Depuis plusieurs semaines, vous entendez parler de la crise de Presstalis. Un nom qui ne vous dit peut-être pas grand-chose, sinon qu’il rime avec Lactalis. Sans doute existe-t-il des points communs entre le scandale du lait contaminé et celui qui frappe le principal diffuseur de la presse en France, lequel s’est subitement révélé au bord de la faillite fin 2017. Dans l’affaire Presstalis, il est aussi question de mensonges et de dissimulations, au profit de quelques grands groupes de presse dont les représentants ont cautionné des années durant, avec l’assentiment des pouvoirs publics, des pratiques à la limite de la légalité. 

L’écroulement de Presstalis, nous dit-on, ferait courir au secteur un risque « systémique ». C’est ce chantage au chaos qui a justifié un véritable racket dans une opacité sidérante et un silence médiatique quasi général, excepté sur quelques sites Internet et dans les colonnes de Libération. Tout a commencé le 7 décembre quand, par un simple mail, la nouvelle direction de Presstalis a décidé unilatéralement de prélever 25 % de nos recettes de décembre et de janvier. Avant de concocter un plan de sauvetage de l’entreprise passant par la ponction de 2,25 % de notre chiffre d’affaires jusqu’en 2023. L’addition se chiffrera pour notre hebdomadaire et notre trimestriel America à quelque 500 000 euros en cinq ans. Sans espoir sérieux de revoir un jour ces sommes.

Autant le dire : nous n’avons pas eu le choix. Quant au plan de redressement de Presstalis, concocté par des administrateurs représentant les grands groupes de presse qui ont brillé par leur incompétence sinon leur indélicatesse, nous n’en connaissons que des bribes éparses. Bel exemple de désinformation au cœur du système d’information. Rien ne garantit que l’effort imposé aboutira à un assainissement du secteur et à la fin de pratiques condamnables, tant du côté des « gros » qui servent leurs intérêts sur le dos – et la tréso – des « petits » éditeurs (ceci écrit sans manichéisme aucun), que parmi les membres de l’ex-Syndicat du livre CGT, assidus fossoyeurs de la presse écrite en France.

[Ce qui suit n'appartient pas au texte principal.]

Lemma filter_counted (l : list pystr) x : (0 < length (filter (fun j => j = x) l))%nat <-> x ∈ l.
Proof.
  split.
  - destruct (filter _ l) as [|y k] eqn:E; cbn; [lia|]. intros _. assert (y ∈ filter (fun j => j = x) l) as H by (rewrite E; by left).
    by apply list_elem_of_filter in H as [-> ?].
  - intros H. assert (x ∈ filter (fun j => j = x) l) as Hf by (by apply list_elem_of_filter).
    destruct (filter _ l); [by apply not_elem_of_nil in Hf|cbn; lia].
Qed.

(** An element counted twice is at another place too. *)
Lemma counted_twice (l : list pystr) i x : l !! i = Some x ->
  (1 < length (filter (fun j => j = x) l))%nat <-> exists j, l !! j = Some x /\ i <> j.
Proof.
  intros Hi. pose proof (lookup_lt_Some _ _ _ Hi) as Hlt. rewrite <- (take_drop_middle l i x Hi) at 1.
  rewrite filter_app, filter_cons_True, length_app by done. cbn [length].
  pose proof (filter_counted (take i l) x) as H1. pose proof (filter_counted (drop (S i) l) x) as H2. split.
  - intros H. assert (x ∈ take i l \/ x ∈ drop (S i) l) as [Hx|Hx].
    { destruct (decide (x ∈ take i l)); [by left|right]. apply H2. assert (~ (0 < length (filter (fun j => j = x) (take i l)))%nat) by tauto. lia. }
    + apply list_elem_of_lookup in Hx as [j Hj]. apply lookup_take_Some in Hj as [Hj ?]. exists j. split; [done|lia].
    + apply list_elem_of_lookup in Hx as [j Hj]. rewrite lookup_drop in Hj. eexists. split; [exact Hj|lia].
  - intros (j & Hj & Hne). assert (x ∈ take i l \/ x ∈ drop (S i) l) as [Hx|Hx]; [|apply H1 in Hx; lia|apply H2 in Hx; lia].
    destruct (decide (j < i)%nat).
    + left. apply list_elem_of_lookup. exists j. by rewrite lookup_take_lt.
    + right. apply list_elem_of_lookup. exists (j - S i)%nat. rewrite lookup_drop. rewrite <- Hj. f_equal. lia.
Qed.
(** ** Normalisation keeps what was checked *)

Definition has_work (st : ScanState) : Prop :=
  match phase st with
  | PHASE_UNCOMPRESSED => has_query shape = true /\ watermark + 1 <= snapshot
  | PHASE_LEAF_HITS => exists r, r ∈ ranges /\ r.1 <= resume_seq st
  | PHASE_RECENT => highest_uncovered_run shape st (resume_seq st) <> None
  | PHASE_DONE => True
  end.

Definition same_checked (st st' : ScanState) : Prop := wf_state st' /\ has_work st' /\ forall x, checked st' x <-> checked st x.

Lemma normalize_recent_spec st : wf_state st -> phase st = PHASE_RECENT -> same_checked st (normalize_recent shape st).
Proof using Hshape.
  intros Hwf Hp. pose proof (run_spec st Hwf) as Hr. unfold normalize_recent.
  destruct (highest_uncovered_run shape st (resume_seq st)) as [[lo hi]|] eqn:E.
  - split; [done|]. split; [unfold has_work; by rewrite Hp, E|done].
  - split; [|split; [done|]].
    + pose proof (vs_snapshot _ Hshape). split; cbn; [lia|apply Hwf|done].
    + intros x. unfold checked. rewrite Hp. cbn. split; [|tauto]. intros Hx. split; [done|].
      destruct (decide (resume_seq st < x)); [by right; right|]. destruct (Hr x) as [?|?]; [lia|by right; left|by left].
Qed.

L’enquête de Philippe Kieffer sur la déroute de Presstalis est notre réponse à l’omerta. C’est avec nos armes de journalistes que nous avons choisi de lutter pour une presse indépendante, quand tout tend à la faire disparaître – et les marchands de journaux avec elle – au profit d’une illusion numérique sous-tendue par une haine du véritable journalisme – celui qui informe et dérange – portée en bandoulière par les nouveaux maîtres du complexe médiatico-industriel. Que de questions restées sans réponses ! Combien de faux bilans, de comptes dissimulés ? Et quid du travail de Gérard Rameix, ancien président de l’AMF (Autorité des marchés financiers), qui prônait rien moins que la liquidation de Presstalis ? Son rapport remis fin 2017 est resté confidentiel, jugé trop explosif en haut lieu. Pour nos quatre ans d’existence, ce numéro du 1 se veut le manifeste de notre liberté combative. Puisque rien ne bouge, nous demandons l’ouverture sans délai d’une commission parlementaire qui fera la lumière sur ce scandale français.